I also can never quite escape the feeling that this type of workflow doesn’t describe how many researchers go about their business, at least in academia. Wrong directions, dead ends, trial and error, bad decisions. To me a workflow is rather like a scientific paper: an artificial summary of your work that you put together at the end, describing an imaginary path from starting point to destination that you couldn’t know you were going to follow when you set out. Useful for others who want to follow the same path, less so for the person blazing the trail. Is this in fact the primary purpose of a workflow? To allow others to follow the same path, rather than to plan your own?

I wonder in particular about operations where manual intervention and decision making is required. In structural biology for instance, I often see my coworkers doing something like this:

  • Open experimental data (e.g. electron density) in a GUI-based application
  • “Fiddle” with it until it “looks right”
  • Save output

How do you automate that middle step? It may be that the operation is described using parameters which can be saved and run again later, but a lot of science seems to rely on a human decision as to whether something is “sensible”.

I don’t know if we can capture everything that we do in a form that a machine can run. Perhaps workflows highlight to us the difference between research versus analysis; a creative thought process versus a set of algorithms.

Think Free – then think again

ThinkFree is an online office productivity application in the same style as Google Docs and Zoho. I read a favourable review and was all set to try it out…

…when I discovered that for those of us in Australia or New Zealand, ThinkFree is distributed exclusively via BigPond – the internet service provided by Telstra, our largest telco. Which means: not a BigPond customer, no access to ThinkFree.

We have a saying in Australia: all telcos are bastards. Now you know why.

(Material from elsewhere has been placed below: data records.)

(** [pd.read_csv(path, chunksize=chunksize, low_memory=False)]: opening
    the file may raise; the iterator then yields the chunks.  The first
    read of a file that has a header and no data line yields one chunk
    with no row. *)
Definition read_csv_chunks (path : string) (chunksize : Z) : result (list chunk_event) :=
  if chunksize <? 1 then Raise ValueError
  else match fs path with
       | Absent => Raise FileNotFoundError
       | Directory => Raise IsADirectoryError
       | EmptyFile => Raise EmptyDataError
       | Csv header body =>
           Ok (match body with
               | [] => [Chunk (mkDataFrame header [])]
               | _ :: _ =>
                   iter_chunks (length body) header (Z.to_nat chunksize)
                     (data_lines header body)
               end)
       end.

(** ** [load_sample_data] *)

(** The body of the function: the frame that [pd.read_csv] returns is not
    bound to a name, and [return df] looks the global [df] up. *)
Definition load_sample_data_body (nrows : Z) : M pyval :=
  try_except
    (_ ← lift (read_csv_nrows "metadata.csv" nrows);
     v ← get_df;
     match v with
     | Unbound => raise NameError
     | _ => mret v
     end)
    (λ e, emit (st_error (ErrorLoadingDataset e));; mret PyNone).

Definition get_state : M State := λ s, (Ok s, s).

Definition cache_store (key : Z) (entry : cached) : M unit := λ s,
  (Ok tt, mkState (st_ui s) (<[key := entry]> (st_cache s)) (st_heap s) (g_df s) (g_filtered s)).

Fixpoint replay (shown : list ui_event) : M unit :=
  match shown with
  | [] => mret tt
  | e :: shown' => emit e;; replay shown'
  end.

When it’s obvious to you but not to…anyone else

Do you know this feeling? You’ve been trialling a software package or online service for years. You think it’s great, so do your online community friends and you finally decide to share the love with your work colleagues. As soon as you do so, they discover a usage issue that you’ve never even thought about. It completely ruins the experience for them and makes your beloved application look like a piece of crap.

This keeps happening to me with Google and a large part of the problem concerns email addresses and Google accounts.
Read the rest…

OpenOffice Google Docs extension

More reasons to use both Google Docs and OpenOffice: the OpenOffice.org2GoogleDocs extension. Allows you to upload from OO to Google Docs or download from Google Docs to OO. Requires that your JRE is set up correctly in OO and is Java 6.

Without realising it I’ve become a big user of Google Docs, mostly by importing from GMail attachments. On rare occasions I find the 500 KB maximum file size to be a problem – I’d suggest 1 MB is a more sensible maximum – but it does encourage people to keep embedded content out of their text documents.

On the topic of word processor alternatives, AbiWord has come a long way and now boasts a seriously-useful plugin list.